This was heartwarming to say the least, as concert-going inches back to normal. Nor was it difficult to identify the source of their adulation, Maxim Emelyanychev, the orchestra’s fresh-faced Russian principal conductor, whose rousing frontman presence – punchy, unpredictable and a whisker short of anarchic – is to the SCO what Freddie Mercury was to Queen. 

To describe the SCO, though, as a Mozart tribute band on this occasion, is perhaps taking the pop analogy too far. Yet these were performances through which Emelyanychev seemed intent on marrying the impression of Mozart the disorderly showman of his day with Mozart the musical museum piece. 

Full credit to the Russian, these performances really brought the music to life, not simply as if the ink was still wet on the score, but that some bits had even been left unfinished, to be made up on the spur of the moment.

That was literally the case in Emelyanychev’s solo number as performer/director in the Piano Concerto No 20 in D minor. He’d hardly sat down at the Steinway when he cut the applause dead, defying expectations with a short improvised fantasy, allegedly based on a harmonic sequence from Mozart’s Requiem (the Lacrimosa), delivered with a sort of pre-Lisztian demonism that eventually hung endlessly on a dominant chord in preparation for the concerto proper.

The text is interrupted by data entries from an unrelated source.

(** C25: The executor runs the walk that was planned. An accepted backfill ends
    with one step that commits batch by batch; what the executor reads of it is
    the loop of the walk that was chosen with that walk's statements in their
    places, the single statement ahead of them exactly where pacing is off, the
    key columns of a walk along several, the group column of a grouped one, and
    the key, predicate and table the resumption check needs. A step with a paced
    change from a source commits batch by batch too and is read as that one
    statement, over all the columns of its key where there are several. *)
Theorem executor_reads_the_planned_walk i o cfg :
  let t := table_obs o (in_qualified i) in
  let p := backfill_parts i (t_columns t) in
  (e_conflicts (plan_backfill i o cfg) = [] ->
   exists made s w saved r,
    choose_walk t (in_qualified i) (bstr i "key" "") (required_confinement o (in_qualified i)).1
      (required_confinement o (in_qualified i)).2 = inr w
    /\ e_steps (plan_backfill i o cfg) = made ++ [s] /\ st_class s = kOwnTxnPerBatch /\ st_action s = kApply
    /\ read_step s = Some r
    /\ shape_loop (wk_shape w) (sent <$> (backfill_walk i (t_columns t) w saved).1) = Some (rd_loop r)
    /\ rd_single r = (if bbool i "paced" true then None else Some (sent (OtherSql (single_sql i p (wk_shape w)))))
    /\ rd_columns r = columns_of (wk_shape w) /\ rd_group r = group_of_shape (wk_shape w)
    /\ rd_key r = bstr i "key" "" /\ rd_where r = bstr i "where" "" /\ rd_qualified r = in_qualified i)
  /\ (forall s c, e_conflicts (plan_from_source i o cfg) = [] -> s ∈ e_steps (plan_from_source i o cfg) ->
      c ∈ changes_of s -> rs_paced c = true ->
      st_class s = kOwnTxnPerBatch
      /\ exists r, read_step s = Some r /\ rd_single r = None /\ rd_where r = "" /\ rd_qualified r = in_qualified i
           /\ rd_loop r = (if rk_composite (row_key i) then CompositeOne (rk_columns (row_key i)) (sent (RowChange c))
                           else OneStatement (sent (RowChange c)))).
Proof.
  intros t p. split.
  2: { intros s c Hc Hs Hin Hp. destruct (source_step i o cfg s c Hc Hs Hin) as
         (src & columns & saved & m & lock & why & s0 & Hu & Hpa & Hin' & -> & ->).
       apply change_step_reads; [done|congruence|done]. }
  intros (_ & _ & w & Hw & Hplan)%backfill_accepted_inv. rewrite Hplan. unfold backfill_accepted.
  destruct (backfill_saved i (bstr i "key" "") (wk_shape w)) as [first changed].
  set (pv := plan_preserve i _ _ first changed).
  destruct (backfill_step_reads i cfg (t_columns t) (table_rows o (in_qualified i) i) w pv) as (r & Hr).
  destruct (backfill_step_class i cfg (t_columns t) (table_rows o (in_qualified i) i) w pv) as [Hcl Hac].
  exists (option_list (fst <$> pv)), (backfill_step i cfg (t_columns t) (table_rows o (in_qualified i) i) w pv), w,
    (snd <$> pv), r.
  split; [done|]. split; [done|]. split; [done|]. split; [done|]. apply Hr.
Qed.

End Reads.
Lemma pass_walk i key simple p o cfg :
  let e := plan_backfill (pass_intent i key simple p) o cfg in
  e_conflicts e = [] ->
  exists s, e_steps e = [s] /\ st_class s = kOwnTxnPerBatch /\ st_action s = kApply /\ at_stage 1 s /\ st_sql s <> [].
Proof.
  intros e Hc. destruct (backfill_accepted_inv _ _ _ Hc) as (_ & _ & w & _ & He). fold e in He. rewrite He.
  unfold backfill_accepted. destruct (backfill_saved _ _ _) as [first changed].
  assert (forall cs rel, plan_preserve (pass_intent i key simple p) cs rel first changed = None) as Hpv.
  { intros cs rel. unfold plan_preserve, pass_intent, composed_backfill. cbn [body].
    destruct (pass_joined p), (bbool i "paced" true); done. }
  rewrite Hpv. cbn [e_steps fmap option_fmap option_map option_list app].
  set (s := backfill_step _ _ _ _ _ _). exists s. split; [done|].
  destruct (backfill_step_class (pass_intent i key simple p) cfg (t_columns (table_obs o (in_qualified (pass_intent i key simple p))))
    (table_rows o (in_qualified (pass_intent i key simple p)) (pass_intent i key simple p)) w None) as [Hcl Hac].
  split; [done|]. split; [done|]. unfold at_stage, s, backfill_step. cbn [with_why st_sql]. rewrite set_details_sql. cbn [with_sql st_sql].
  unfold backfill_walk, walk_statements. split.
  - apply Forall_app. split; [destruct (negb _); repeat constructor|].
    destruct (wk_shape w); cbn [fst]; repeat constructor; by left.
  - destruct (negb _), (wk_shape w); done.
Qed.
(** The step that a pass of the recipe runs. *)
Definition walks_for (i : Intent) (key : string) (simple : bool) (o : Observations) (cfg : PlannerConfig) (p : Pass) (s : Step) : Prop :=
  exists s0, e_steps (plan_backfill (pass_intent i key simple p) o cfg) = [s0]
    /\ st_sql s = st_sql s0 /\ st_sql s <> [] /\ st_class s = kOwnTxnPerBatch /\ st_action s = kApply /\ at_stage 1 s.

Lemma told_of_pass_same rounds p s :
  st_sql (told_of_pass rounds p s) = st_sql s /\ st_class (told_of_pass rounds p s) = st_class s
  /\ st_action (told_of_pass rounds p s) = st_action s.
Proof. unfold told_of_pass. by destruct (_ || _). Qed.

Lemma pass_planned i key simple rounds o cfg p :
  let e := plan_pass i key simple rounds o cfg p in
  e_conflicts e = [] -> is_refused e = false /\ exists s, e_steps e = [s] /\ walks_for i key simple o cfg p s.
Proof.
  intros e Hc. unfold plan_pass in e. set (b := plan_backfill _ _ _) in *.
  assert (e_conflicts b = []) as Hb by (subst e; revert Hc; cbn zeta; by destruct (is_refused b)).
  destruct (pass_walk i key simple p o cfg Hb) as (s & Hs & Hcl & Hac & Hst & Hne). fold b in Hs.
  assert (is_refused b = false) as Hr. { unfold is_refused. rewrite Hs. cbn. by rewrite Hac. }
  unfold e. rewrite Hr. destruct (told_of_pass_same rounds p s) as (Hq & Hcl' & Hac').
  assert (e_steps (on_steps (told_of_pass rounds p) b) = [told_of_pass rounds p s]) as He. { cbn. by rewrite Hs. }
  split; [unfold is_refused; rewrite He; cbn; by rewrite Hac', Hac|]. exists (told_of_pass rounds p s). split; [done|].
  exists s. unfold at_stage. rewrite Hq, Hcl', Hac'. done.
Qed.

Lemma passes_planned i key simple rounds o cfg l rest :
  e_conflicts (plan_passes i key simple rounds o cfg l rest) = [] ->
  exists walks, e_steps (plan_passes i key simple rounds o cfg l rest) = walks ++ e_steps rest
    /\ Forall2 (walks_for i key simple o cfg) l walks /\ e_conflicts rest = [].
Proof.
  induction l as [|p l IH]; intros Hc; [exists []; split_and!; [done|constructor|done]|]. cbn [plan_passes] in *.
  set (e := plan_pass i key simple rounds o cfg p) in *.
  assert (e_conflicts e = []) as He.
  { unfold unless_stopped in Hc. destruct (is_refused e); [done|]. by apply app_eq_nil in Hc as [? _]. }
  destruct (pass_planned i key simple rounds o cfg p He) as [Hr (s & Hs & Hw)]. fold e in Hr, Hs.
  unfold unless_stopped in *. rewrite Hr in *. cbn in Hc. apply app_eq_nil in Hc as [_ Hc].
  destruct (IH Hc) as (walks & Hwalks & Hf & Hrest). exists (s :: walks). cbn. rewrite Hs, Hwalks. split_and!; [done|by constructor|done].
Qed.

(** ** NOT NULL *)
Lemma shared_step_stage i group q lock why : stage q = Some 2%nat -> at_stage 2 (shared_step i group q lock why) /\ q ∈ st_sql (shared_step i group q lock why).
Proof.
  intros Hq. unfold shared_step, at_stage. destruct (has_sub _ _); cbn; split.
  - constructor; [by left|constructor].
  - left.
  - constructor; [by right|]. constructor; [by left|constructor].
  - right. left.
Qed.

Lemma do_not_rehearse_sql why gap s : st_sql (do_not_rehearse why gap s) = st_sql s.
Proof. done. Qed.

Lemma shared_not_null_stage i group pending have :
  Forall (at_stage 2) (shared_not_null i group pending have)
  /\ exists s, s ∈ shared_not_null i group pending have /\ SetNotNulls (in_qualified i) (column_name <$> pending) ∈ st_sql s.
Proof.
  unfold shared_not_null. split.
  - repeat (apply Forall_app; split); try (case_bool_decide; [by constructor|]); try (case_bool_decide; [|by constructor]);
      repeat constructor; try (case_bool_decide; by apply shared_step_stage); by apply shared_step_stage.
  - eexists. split; [apply elem_of_app; right; apply elem_of_app; right; left|]. case_bool_decide; by apply shared_step_stage.
Qed.

Lemma not_null_step_stage i q lock why : stage q = Some 2%nat -> at_stage 2 (not_null_step i q lock why) /\ q ∈ st_sql (not_null_step i q lock why).
Proof.
  intros Hq. unfold not_null_step, at_stage. destruct (has_sub _ _); cbn; split.
  - constructor; [by left|constructor].
  - left.
  - constructor; [by right|]. constructor; [by left|constructor].
  - right. left.
Qed.

Lemma set_not_null_stage i o c :
  t_exists (table_obs o (in_qualified i)) = true ->
  t_columns (table_obs o (in_qualified i)) !! bstr i "column" "" = Some c -> c_not_null c = false ->
  Forall (at_stage 2) (e_steps (plan_set_not_null i o))
  /\ e_conflicts (plan_set_not_null i o) = []
  /\ exists s, s ∈ e_steps (plan_set_not_null i o) /\ SetNotNull (in_qualified i) (bstr i "column" "") ∈ st_sql s.
Proof.
  intros He Hc Hn. unfold plan_set_not_null. rewrite He, Hc, Hn. cbn [negb].
  set (recipe := emit _).
  assert (Forall (at_stage 2) (e_steps recipe) /\ e_conflicts recipe = []
    /\ exists s, s ∈ e_steps recipe /\ SetNotNull (in_qualified i) (bstr i "column" "") ∈ st_sql s) as Hrec.
  { unfold recipe. cbn [emit e_steps e_conflicts]. split_and!; [|done|].
    - repeat (apply Forall_app; split); try (case_bool_decide; [by constructor|]); try (case_bool_decide; [|by constructor]);
        try (case_if; [by constructor|]); repeat constructor; try (case_bool_decide; by apply not_null_step_stage); by apply not_null_step_stage.
    - eexists. split; [apply elem_of_app; right; apply elem_of_app; right; left|]. case_bool_decide; by apply not_null_step_stage. }
  destruct (constraint_traits o (in_qualified i)) as [[by_ tr]|]; [|done]. destruct (ct_separate_validation tr); [done|].
  cbn [negb]. unfold validate_in_one_step. cbn [e_steps e_conflicts]. split_and!; [|done|].
  - constructor; [|constructor]. unfold at_stage. case_if; cbn; (constructor; [by left|constructor]).
  - eexists. split; [left|]. case_if; left.
Qed.

(** ** The table as the first step leaves it *)
Lemma table_obs_set t q o : table_obs (with_tables (<[q := t]> (o_tables o)) o) q = t.
Proof. unfold table_obs. cbn. by rewrite lookup_insert_eq. Qed.

Definition columns_added (q : string) (l : list Intent) (o : Observations) : Observations :=
  foldl (fun o g => adding_column q (column_name g) (plain_column (bstr g "type" "") false) o) o l.

Lemma columns_added_spec q l o :
  let t' := table_obs (columns_added q l o) q in
  t_exists t' = t_exists (table_obs o q)
  /\ forall c, (c ∈ column_name <$> l -> exists co, t_columns t' !! c = Some co /\ c_not_null co = false)
     /\ (c ∉ column_name <$> l -> t_columns t' !! c = t_columns (table_obs o q) !! c).
Proof.
  unfold columns_added. revert o. induction l as [|g l IH]; intros o; [split; [done|]; intros c; split; [by intros ?%elem_of_nil|done]|].
  csimpl. set (o1 := adding_column _ _ _ _). destruct (IH o1) as [He Hc]. clear IH.
  assert (table_obs o1 q = with_columns (<[column_name g := plain_column (bstr g "type" "") false]> (t_columns (table_obs o q))) (table_obs o q)) as Ho1
    by apply table_obs_set.
  rewrite Ho1 in He, Hc. cbn [with_columns t_exists t_columns] in He, Hc. split; [done|]. intros c. destruct (Hc c) as [Hin Hout]. split.
  - intros Hcl. destruct (decide (c ∈ column_name <$> l)) as [Hl|Hl]; [by apply Hin|].
    apply elem_of_cons in Hcl as [->|?]; [|done]. rewrite Hout by done. eexists. by rewrite lookup_insert_eq.
  - intros Hn. rewrite not_elem_of_cons in Hn. destruct Hn as [Hne Hl]. rewrite Hout by done. by rewrite lookup_insert_ne.
Qed.

Definition after_first (i : Intent) (missing : list Intent) (o : Observations) : Observations :=
  adding_trigger (in_qualified i) (filler i) (columns_added (in_qualified i) missing o).

Lemma after_first_columns i missing o :
  t_exists (table_obs (after_first i missing o) (in_qualified i)) = t_exists (table_obs o (in_qualified i))
  /\ t_columns (table_obs (after_first i missing o) (in_qualified i)) = t_columns (table_obs (columns_added (in_qualified i) missing o) (in_qualified i)).
Proof.
  unfold after_first, adding_trigger. rewrite table_obs_set. cbn [with_triggers t_exists t_columns]. split; [|done].
  apply columns_added_spec.
Qed.

Lemma pending_is_nullable i group missing pending o g :
  fill_state (in_qualified i) (t_columns (table_obs o (in_qualified i))) group = inr (missing, pending) -> g ∈ pending ->
  exists c, t_columns (table_obs (after_first i missing o) (in_qualified i)) !! column_name g = Some c /\ c_not_null c = false.
Proof.
  intros (Hm & Hp & _)%fill_state_spec Hg. destruct (after_first_columns i missing o) as [_ ->].
  destruct (columns_added_spec (in_qualified i) missing o) as [_ Hc]. destruct (Hc (column_name g)) as [Hin Hout].
  destruct (decide (column_name g ∈ column_name <$> missing)) as [Hl|Hl]; [by apply Hin|]. rewrite Hout by done.
  destruct (Hp g Hg) as [Hgg [Hno|Hsome]]; [|done]. destruct Hl. apply list_elem_of_fmap. exists g. split; [done|]. by apply Hm.
Qed.

Lemma emit_all_steps l : e_steps (emit_all l) = l ≫= e_steps /\ e_conflicts (emit_all l) = l ≫= e_conflicts.
Proof. unfold emit_all. induction l as [|e l [IH1 IH2]]; [done|]. cbn. by rewrite IH1, IH2. Qed.

(** The statement that makes a column NOT NULL. *)
Definition makes_strict (qualified column : string) (q : Stmt) : Prop :=
  q = SetNotNull qualified column \/ exists l, q = SetNotNulls qualified l /\ column ∈ l.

It was daring and electrifying. With the SCO tuning vigorously into this spirit of deflection and danger, grittily and spontaneously, the concerto’s familiarity was jeopardised in the best of senses. Yes, the purity of Mozart’s content and construction was judiciously maintained, its motivic interplay and seamless melodic invention bound by integrity, but this was also an object lesson in dynamic, on-the-spot music-making, which can only happen when an orchestra has such absolute belief in the man at the front. 

They won over their audience with interactive spontaneity and unheralded surprise. There was no second-guessing Emelyanychev’s chosen course, which sometimes involved walking away from the piano and into the midst of his colleagues. His own performance was fiery and fickle, just occasionally, in softer passages, failing to communicate the fullest of tone. And why make such an issue of retuning the orchestra between movements? It seemed more like an act than a necessity.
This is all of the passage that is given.